Work item. Lines with "endsWith" in them are to be located in the listing below and copied.

Exercise material.
(** * RAG-worker: the streaming chunk pipeline

    A shallow embedding of
      - [src/services/pdf_extractor.py]  ([clean_text], [extract_and_process_pdf]),
      - [src/services/embedder.py]       ([generate_batch_embeddings]),
      - [src/services/vector_store.py]   ([store_batch_vectors]),
      - [src/pipeline/rag_pipeline.py]   ([process_document_rag],
                                          [handle_batch_processing]),
    followed by the properties of the chunker, the batch driver and the
    orchestrator.

    Python values are modelled as follows.
      - [int] is [Z]; [len] is [Z.of_nat (length _)].
      - [str] is a list of Unicode code points ([N]).  One predicate,
        [isspace], is CPython's [Py_UNICODE_ISSPACE]: it is what [str.split],
        [str.strip] and the class [\s] of [re] (on [str] patterns) all use.
      - an exception is an instance of [Exception] carrying its [str()];
        signals that only derive from [BaseException] (interpreter exit, task
        cancellation) are outside the model.
      - a coroutine is a computation over an explicit state that returns,
        raises, or runs out of fuel (the [while] loop of the chunker does not
        terminate for every configuration).
      - console output ([print]) and memory reclamation ([del],
        [gc.collect()], [list.clear()] of a list that is not read again) change
        nothing that is observed here and are left out. *)

From Stdlib Require Import Ascii String DecimalString.
From Stdlib Require Import List ZArith NArith Lia ZifyNat Bool Arith.
Import ListNotations.

Set Implicit Arguments.

(* ================================================================= *)
(** ** Python strings *)

Definition char := N.
Definition str := list char.

(** A literal of the source (all literals used here are ASCII). *)
Definition lit (s : string) : str := map N_of_ascii (list_ascii_of_string s).

(** [str(n)] for an integer. *)
Definition str_of_int (n : Z) : str := lit (NilZero.string_of_int (Z.to_int n)).

Definition LF : char := 10%N.
Definition CR : char := 13%N.
Definition SP : char := 32%N.

(** [Py_UNICODE_ISSPACE]: the code points whose bidirectional class is WS, B
    or S, or whose category is Zs. *)
Definition isspace (c : char) : bool :=
  ((9 <=? c) && (c <=? 13) || (28 <=? c) && (c <=? 32) || (c =? 133) || (c =? 160)
   || (c =? 5760) || (8192 <=? c) && (c <=? 8202) || (c =? 8232) || (c =? 8233)
   || (c =? 8239) || (c =? 8287) || (c =? 12288))%N.

(** The class [[^\S\r\n]]: white space other than CR and LF. *)
Definition hspace (c : char) : bool :=
  isspace c && negb (c =? CR)%N && negb (c =? LF)%N.

Fixpoint take_while {A} (p : A -> bool) (l : list A) : list A :=
  match l with
  | [] => []
  | x :: t => if p x then x :: take_while p t else []
  end.

Fixpoint drop_while {A} (p : A -> bool) (l : list A) : list A :=
  match l with
  | [] => []
  | x :: t => if p x then drop_while p t else l
  end.

(** [s.strip()]: white space removed at both ends. *)
Definition lstrip (s : str) : str := drop_while isspace s.
Definition rstrip (s : str) : str := rev (drop_while isspace (rev s)).
Definition strip (s : str) : str := rstrip (lstrip s).

(** [s.split()]: the maximal runs of non-space characters, in order. [cur] is
    the word being read. *)
Fixpoint split_go (cur : str) (s : str) : list str :=
  match s with
  | [] => match cur with [] => [] | _ => [cur] end
  | c :: t =>
      if isspace c
      then match cur with [] => split_go [] t | _ => cur :: split_go [] t end
      else split_go (cur ++ [c]) t
  end.

Definition split (s : str) : list str := split_go [] s.

(** [sep.join(ws)]. *)
Fixpoint join (sep : str) (ws : list str) : str :=
  match ws with
  | [] => []
  | [w] => w
  | w :: rest => w ++ sep ++ join sep rest
  end.

(** [l[lo:hi]] for integers [lo], [hi] (the adjustment of
    [PySlice_AdjustIndices] with step 1): a negative bound counts from the
    end, and both bounds are clipped to [0..len(l)]. *)
Definition slice_bound (n x : Z) : Z :=
  if (x <? 0)%Z then Z.max 0 (x + n) else Z.min x n.

Definition py_slice {A} (l : list A) (lo hi : Z) : list A :=
  let n := Z.of_nat (length l) in
  let lo' := slice_bound n lo in
  let hi' := slice_bound n hi in
  firstn (Z.to_nat (hi' - lo')) (skipn (Z.to_nat lo') l).
Definition report (kind message : string) (w : world) : world :=
  {| reports := reports w ++ [(kind, message)]; blend_data := blend_data w |}.

Definition line_feed : string := String (ascii_of_nat 10) EmptyString.

(** [PSA_OT_import.execute]. *)
Definition execute (filepath : string) (pg : PSA_PG_import) (w : world)
    : outcome py_exn operator_status * world :=
  match PsaReader_init filepath with
  | Raised e => (Raised e, w)
  | Returned psa_reader =>
      let sequence_names :=
        item_action_name <$> List.filter is_selected (sequence_list pg) in
      let options :=
        {| sequence_names := sequence_names;
           should_use_fake_user := pg_should_use_fake_user pg;
           should_stash := pg_should_stash pg;
           action_name_prefix :=
             if pg_should_use_action_name_prefix pg then pg_action_name_prefix pg else "";
           should_overwrite := pg_should_overwrite pg;
           should_write_metadata := pg_should_write_metadata pg;
           should_write_keyframes := pg_should_write_keyframes pg;
           should_convert_to_samples := pg_should_convert_to_samples pg;
           bone_mapping_mode := pg_bone_mapping_mode pg |} in
      if decide (length sequence_names = 0) then
        (Returned CANCELLED, report "ERROR_INVALID_CONTEXT" "No sequences selected" w)
      else
        match import_psa (blend_data w) psa_reader options with
        | (Raised e, data) => (Raised e, {| reports := reports w; blend_data := data |})
        | (Returned warnings, data) =>
            let w := {| reports := reports w; blend_data := data |} in
            let w :=
              if decide (0 < length warnings) then
                let message :=
                  "Imported " ++ pretty (length sequence_names) ++ " action(s) with "
                    ++ pretty (length warnings) ++ " warning(s)" ++ line_feed in
                foldl (fun w warning => report "WARNING" warning w)
                  (report "WARNING" message w) warnings
              else
                report "INFO" ("Imported " ++ pretty (length sequence_names) ++ " action(s)") w in
            (Returned FINISHED, w)
        end
  end.

End Operator.

End PsaImport.

(** ** psk/data.py: the PSK document *)

Module PskData.

Section Psk.

(** The ctypes and vector types that [psk/data.py] imports from
    [io_scene_psk_psa/data.py]. *)
Variables c_float Vector3 Vector2 Color Quaternion : Type.
(** ** Saving the table (C1) *)

(** C1 does not hold: saving over a table file truncates that very file and
    then writes it, and in between the file is empty and does not load. *)
Lemma SaveProcesses_truncates_in_place :
  let w := Scenario.world_of [Scenario.record "web" 100 "running"] ∅ in
  let ps := [Scenario.record "web" 100 "stopped"] in
  trace (SaveProcesses Scenario.pm ps w).1
    = [EvOpenTrunc "/srv/app/.sbox/processes.json" true;
       EvWrite "/srv/app/.sbox/processes.json";
       EvClose "/srv/app/.sbox/processes.json"] /\
  exists torn,
    In torn (SaveProcesses_states Scenario.pm ps w) /\
    proc_file torn = Some (Raw "") /\
    LoadProcesses torn = Err ErrUnmarshal.
Proof.
  intros w ps. split; [reflexivity|].
  exists (sys_open_trunc (GetProcessFile Scenario.pm) w).
  split; [now left|]. split; reflexivity.
Qed.

(** C1, amended: SaveProcesses persists the full table with os.WriteFile on
    the table file itself.  A save that succeeds opens the file truncating
    it, writes the serialized table and closes the file, and nothing else:
    no temporary file, no rename.  Afterwards the file holds the table; while
    the call is under way a reader finds first the empty file, then the new
    table. *)
Theorem SaveProcesses_writes_in_place pm ps w :
  write_fault (faults w) = false ->
  (SaveProcesses pm ps w).2 = None /\
  trace (SaveProcesses pm ps w).1
    = trace w ++ [EvOpenTrunc (GetProcessFile pm) true;
                  EvWrite (GetProcessFile pm); EvClose (GetProcessFile pm)] /\
  proc_file (SaveProcesses pm ps w).1 = Some (Json ps) /\
  map proc_file (SaveProcesses_states pm ps w)
    = [Some (Raw ""); Some (Json ps)] /\
  (forall torn, In torn (SaveProcesses_states pm ps w) ->
     proc_file torn = Some (Raw "") -> read_fault (faults torn) = false ->
     LoadProcesses torn = Err ErrUnmarshal).
Proof.
  intros Hw.
  rewrite SaveProcesses_error, SaveProcesses_trace, SaveProcesses_proc_file, Hw.
  repeat split.
  - unfold SaveProcesses_states, os_WriteFile_states. now rewrite Hw.
  - intros torn _ Hfile Hr. unfold LoadProcesses. now rewrite Hr, Hfile.
Qed.

Lemma SaveProcesses_writes_in_place_witness :
  map proc_file
    (SaveProcesses_states Scenario.pm [Scenario.record "web" 100 "running"]
       Scenario.fresh)
  = [Some (Raw ""); Some (Json [Scenario.record "web" 100 "running"])].
Proof.
  apply (SaveProcesses_writes_in_place Scenario.pm
           [Scenario.record "web" 100 "running"] Scenario.fresh).
  reflexivity.
Defined.
(** The whole loop. *)
Lemma check_topics_run pid text items : forall acc w r w',
  check_topics pid text items acc w = (r, w') ->
  heap w' = heap w
  /\ match r with
     | Ok ts =>
         exists answers,
           length answers = length items
           /\ answers_of (trace w')
              = answers_of (trace w) ++ List.map PyStr answers
           /\ ts = acc ++ relevant_topics items answers
     | Raise _ => True
     end.
Proof.
  induction items as [|[topic tmpl] rest IH]; intros acc w r w'.
  - cbn [check_topics]. rewrite ret_run. intros [= <- <-].
    split; [reflexivity|]. exists []. simpl. rewrite !app_nil_r. auto.
  - cbn [check_topics]. run_step.
    destruct (str_format tmpl text) as [prompt|e]; cbv beta iota.
    2: { intros [= <- <-]. auto. }
    run_step.
    destruct (query_llm prompt None 1024 0%float 0.5%float None w)
      as [[answer|e] w1] eqn:Hq; cbv beta iota.
    2: { intros [= <- <-]. apply query_llm_run in Hq. tauto. }
    apply query_llm_run in Hq as [Hh1 Ha1].
    run_step.
    assert (Hbad : forall e, (Raise e, w1) = (r, w') ->
              heap w' = heap w /\ match r with
                                  | Ok _ => False
                                  | Raise _ => True end).
    { intros e [= <- <-]. auto. }
    destruct answer as [| | | |raw| |]; cbn [strip_thinking_of]; cbv beta iota;
      try (intros H; apply Hbad in H as [? H]; split; [assumption|];
           destruct r; [contradiction | exact I]).
    destruct (is_relevant (strip_thinking raw)) eqn:Hrel; run_step;
      intros H; apply IH in H as [Hh2 H]; autorewrite with world in *;
      (split; [congruence|]); destruct r as [ts|]; [|exact I| |exact I];
      destruct H as (answers & Hlen & Hans & ->);
      exists (raw :: answers); simpl in *; rewrite ?app_nil_r in *;
      rewrite Hrel, Hans, Ha1, <- ?app_assoc; simpl; auto.
Qed.
(** * Text transformation plugin (ckeditor5-typing/src/texttransformation.js)

    A shallow embedding of the plugin's configuration resolution
    ([getConfiguredTransformations], [expandGroupsAndRemoveDuplicates]),
    of its catalogue of named transformations, and of the per-rule
    watchers installed by [TextTransformation.init], together with the
    ECMAScript primitives they rely on (strings of UTF-16 code units,
    [Set], [Array.prototype.includes], property lookup through the
    prototype chain, [String.prototype.endsWith], [slice], [replace] and
    the backtracking pattern matcher). *)

From Stdlib Require Import String Ascii NArith ZArith Bool Arith Lia List.
Import ListNotations.
Open Scope string_scope.
Open Scope list_scope.

Set Implicit Arguments.

(** ** ECMAScript values used by the plugin *)

Module JS.

(** A JavaScript string is a sequence of UTF-16 code units; [length]
    counts code units, so the one-unit glyphs of the catalogue
    (U+00A9, U+201C, ...) have length 1. *)
Definition jsstring := list N.

(** ASCII literals of the source, as code units. *)
Definition lit (s : string) : jsstring :=
  map N_of_ascii (list_ascii_of_string s).

Fixpoint jsstring_eqb (a b : jsstring) : bool :=
  match a, b with
  | [], [] => true
  | x :: a', y :: b' => N.eqb x y && jsstring_eqb a' b'
  | _, _ => false
  end.

(** Completion records: a normal result or a thrown exception. *)
Inductive exn := TypeError_not_iterable (key : string).

Inductive result (A : Type) :=
| Ok (a : A)
| Throw (e : exn).
Arguments Ok {A} a.
Arguments Throw {A} e.

Definition bind {A B} (r : result A) (k : A -> result B) : result B :=
  match r with
  | Ok a => k a
  | Throw e => Throw e
  end.

(** Property names every object literal inherits from
    [Object.prototype]; each is bound to a function, [__proto__] to the
    prototype object itself: truthy, and not iterable. *)
Definition Object_prototype_keys : list string :=
  [ "constructor"; "__defineGetter__"; "__defineSetter__"; "hasOwnProperty";
    "__lookupGetter__"; "__lookupSetter__"; "isPrototypeOf";
    "propertyIsEnumerable"; "toString"; "valueOf"; "__proto__";
    "toLocaleString" ].

Definition inherited (key : string) : bool :=
  existsb (String.eqb key) Object_prototype_keys.

(** The result of [obj[key]] on an object literal whose own properties
    are the association list [own]. *)
Inductive property (A : Type) :=
| Own (a : A)
| Inherited
| Undefined.
Arguments Own {A} a.
Arguments Inherited {A}.
Arguments Undefined {A}.

Fixpoint own_property {A} (own : list (string * A)) (key : string) : option A :=
  match own with
  | [] => None
  | (k, a) :: rest => if String.eqb key k then Some a else own_property rest key
  end.

Definition Get {A} (own : list (string * A)) (key : string) : property A :=
  match own_property own key with
  | Some a => Own a
  | None => if inherited key then Inherited else Undefined
  end.

(** [String.prototype.endsWith(searchString)] with the default end
    position. *)
Definition endsWith (text searchString : jsstring) : bool :=
  (length searchString <=? length text)%nat
  && jsstring_eqb (skipn (length text - length searchString) text) searchString.

(** [String.prototype.slice(start, end)]: negative indices count from
    the end, both are clamped to the string. *)
Definition relative_index (len i : Z) : Z :=
  if (i <? 0)%Z then Z.max (len + i) 0 else Z.min i len.

Definition slice (s : jsstring) (start finish : Z) : jsstring :=
  let len := Z.of_nat (length s) in
  let from := relative_index len start in
  let to := relative_index len finish in
  firstn (Z.to_nat (Z.max (to - from) 0)) (skipn (Z.to_nat from) s).

End JS.
Import JS.

(** ** Entries of a configuration

    The elements of [include], [extra] and [remove] are strings (names of
    transformations or of groups) or inline description objects.  Objects
    are compared by reference ([SameValueZero]), so an object entry is its
    reference; its contents live in the heap. *)

Inductive entry :=
| EStr (name : string)
| EObj (ref : nat).

Definition entry_eqb (a b : entry) : bool :=
  match a, b with
  | EStr s, EStr t => String.eqb s t
  | EObj r, EObj q => Nat.eqb r q
  | _, _ => false
  end.

(** [Array.prototype.includes]. *)
Definition includes (arr : list entry) (x : entry) : bool :=
  existsb (entry_eqb x) arr.

(** [Set.prototype.add] on an insertion-ordered set: a value already
    present keeps its place. *)
Definition Set_add (s : list entry) (x : entry) : list entry :=
  if includes s x then s else s ++ [x].

(** The property key an entry is coerced to when used as [obj[entry]]:
    a plain object stringifies to [[object Object]]. *)
Definition ToPropertyKey (e : entry) : string :=
  match e with
  | EStr s => s
  | EObj _ => "[object Object]"
  end.

(** ** Regular expressions

    The fragment of ECMAScript patterns the catalogue is written in, with
    the backtracking semantics of the language: a matcher takes a state
    and a continuation, a disjunction tries its left alternative first, a
    greedy quantifier tries one more iteration before it tries the
    continuation.  No flags: [^] and [$] assert the two ends of the
    input. *)

Module RegExp.

Inductive pattern :=
| Empty
| Char (c : N)
| WhiteSpaceClass
| CharClass (invert : bool) (members : list N)
| Seq (a b : pattern)
| Alt (a b : pattern)
| Group (n : nat) (a : pattern)
| Plus (a : pattern)
| AssertStart
| AssertEnd.

(** The code units matched by [\s]: WhiteSpace and LineTerminator. *)
Definition isWhiteSpace (c : N) : bool :=
  existsb (N.eqb c)
    [9; 10; 11; 12; 13; 32; 160; 5760; 8232; 8233; 8239; 8287; 12288; 65279]%N
  || ((8192 <=? c) && (c <=? 8202))%N.

Record State := mkState {
  endIndex : nat;
  rest : jsstring;
  captures : list (option jsstring)
}.

Definition Continuation := State -> option State.
Definition Matcher := State -> Continuation -> option State.

Fixpoint set_capture (n : nat) (v : option jsstring)
         (caps : list (option jsstring)) : list (option jsstring) :=
  match n, caps with
  | _, [] => []
  | 0, _ => caps
  | 1, _ :: tl => v :: tl
  | S n', c :: tl => c :: set_capture n' v tl
  end.

Definition clear_captures (inner : list nat) (x : State) : State :=
  mkState (endIndex x) (rest x)
          (fold_left (fun caps n => set_capture n None caps) inner (captures x)).

Fixpoint groups_in (p : pattern) : list nat :=
  match p with
  | Seq a b | Alt a b => groups_in a ++ groups_in b
  | Group n a => n :: groups_in a
  | Plus a => groups_in a
  | _ => []
  end.

Definition CharacterSetMatcher (accept : N -> bool) : Matcher :=
  fun x c =>
    match rest x with
    | [] => None
    | ch :: tl =>
        if accept ch then c (mkState (S (endIndex x)) tl (captures x)) else None
    end.

(** [RepeatMatcher] with [min = 0], no upper bound, greedy.  An
    iteration that consumes nothing is rejected, so every iteration
    shortens the remaining input and [fuel] above its length is never
    exhausted. *)
Fixpoint RepeatMatcher (fuel : nat) (m : Matcher) (inner : list nat)
         (x : State) (c : Continuation) : option State :=
  match fuel with
  | 0 => None
  | S fuel' =>
      let d := fun y =>
        if (endIndex y =? endIndex x)%nat then None
        else RepeatMatcher fuel' m inner y c in
      match m (clear_captures inner x) d with
      | Some z => Some z
      | None => c x
      end
  end.
(** * go-validot: a shallow embedding of the validation engine and its
      built-in plugins, with the properties of the specification.

    Source files embedded here:
    - the [validot] package ([Validator], [NewValidator],
      [loadBuiltInPlugins], [ValidateDotEnv], [loadEnvFile]);
    - [plugins/boolean_validation.go], [plugins/enum_validation.go]
      (which also holds the IP-address plugin), the URL plugin and the
      [ValidationPlugin] interface.

    Go strings are byte sequences; they are modelled by [string], whose
    characters are 8-bit [ascii] values. *)

From Stdlib Require Import ZArith NArith Ascii String List Lia Bool.
From stdpp Require Import base option list gmap strings fin_maps pretty.

Local Open Scope string_scope.

(** ** The Go standard library, as far as the program calls it *)

(** The functions of Go's standard library are not part of the repository.
    Those that work byte by byte are written out below after the library's
    own code.  The parts that need the Unicode tables, the verb machinery
    of [fmt] or the URL grammar are left to the members of [GoStdlib]: each
    member stands for what the library computes once the byte-wise code
    hands over to it. *)

Record URL := { Scheme : string; Host : string }.
Lemma outcomes_settled {A : Type} (os : list (Outcome A)) :
  outcomes (map Settled os) = Some os.
Proof.
  induction os as [|o os IH]; [reflexivity|].
  cbn [map outcomes settled]. rewrite IH. reflexivity.
Qed.

(** When the answers come in in order, such promises have all settled
    after one turn. *)
Lemma allSettled_parked_in_order {A : Type} (ts : list (Task A))
    (ps : list (Outcome A * list Event)) (w : W) :
  Forall2 (fun t p => settles_with t p.1 p.2) ts ps ->
  allSettled (in_order 1 (length ts)) ts w
  = Some (map fst ps, w, concat (map snd ps)).
Proof.
  intros F2. rewrite allSettled_in_order, (round_settles ts ps w F2).
  unfold in_order. cbn [repeat concat allSettled].
  rewrite <- (map_map fst Settled), outcomes_settled, app_nil_r.
  reflexivity.
Qed.

Lemma owed_parked {A : Type} (ts : list (Task A))
    (ps : list (Outcome A * list Event)) :
  Forall2 (fun t p => settles_with t p.1 p.2) ts ps ->
  owed ts ps = concat (map snd ps) /\
  Forall2 parked_or_done ts ps.
Proof.
  induction 1 as [|t p ts ps Ht _ [IHo IHf]]; [split; constructor|].
  cbn [owed map concat]. destruct Ht as [Hn Hr]. rewrite Hn, IHo.
  split; [reflexivity|]. constructor; [left; split; assumption|exact IHf].
Qed.

Lemma outcomes_done {A : Type} (ts : list (Task A))
    (ps : list (Outcome A * list Event)) (os : list (Outcome A)) :
  Forall2 parked_or_done ts ps ->
  outcomes ts = Some os ->
  os = map fst ps /\ owed ts ps = [].
Proof.
  intros F2. revert os.
  induction F2 as [|t p ts ps Ht _ IH]; intros os Ho.
  - injection Ho as <-. split; reflexivity.
  - cbn [outcomes] in Ho. destruct (settled t) as [o|] eqn:St; [|discriminate].
    destruct (outcomes ts) as [os'|]; [|discriminate]. injection Ho as <-.
    destruct (IH os' eq_refl) as [-> Hw].
    destruct Ht as [[Hn _]| ->]; [congruence|].
    injection St as <-. cbn [owed settled map]. split; [reflexivity|exact Hw].
Qed.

Response.
    prototype chain, [String.prototype.endsWith], [slice], [replace] and
(** [String.prototype.endsWith(searchString)] with the default end
Definition endsWith (text searchString : jsstring) : bool :=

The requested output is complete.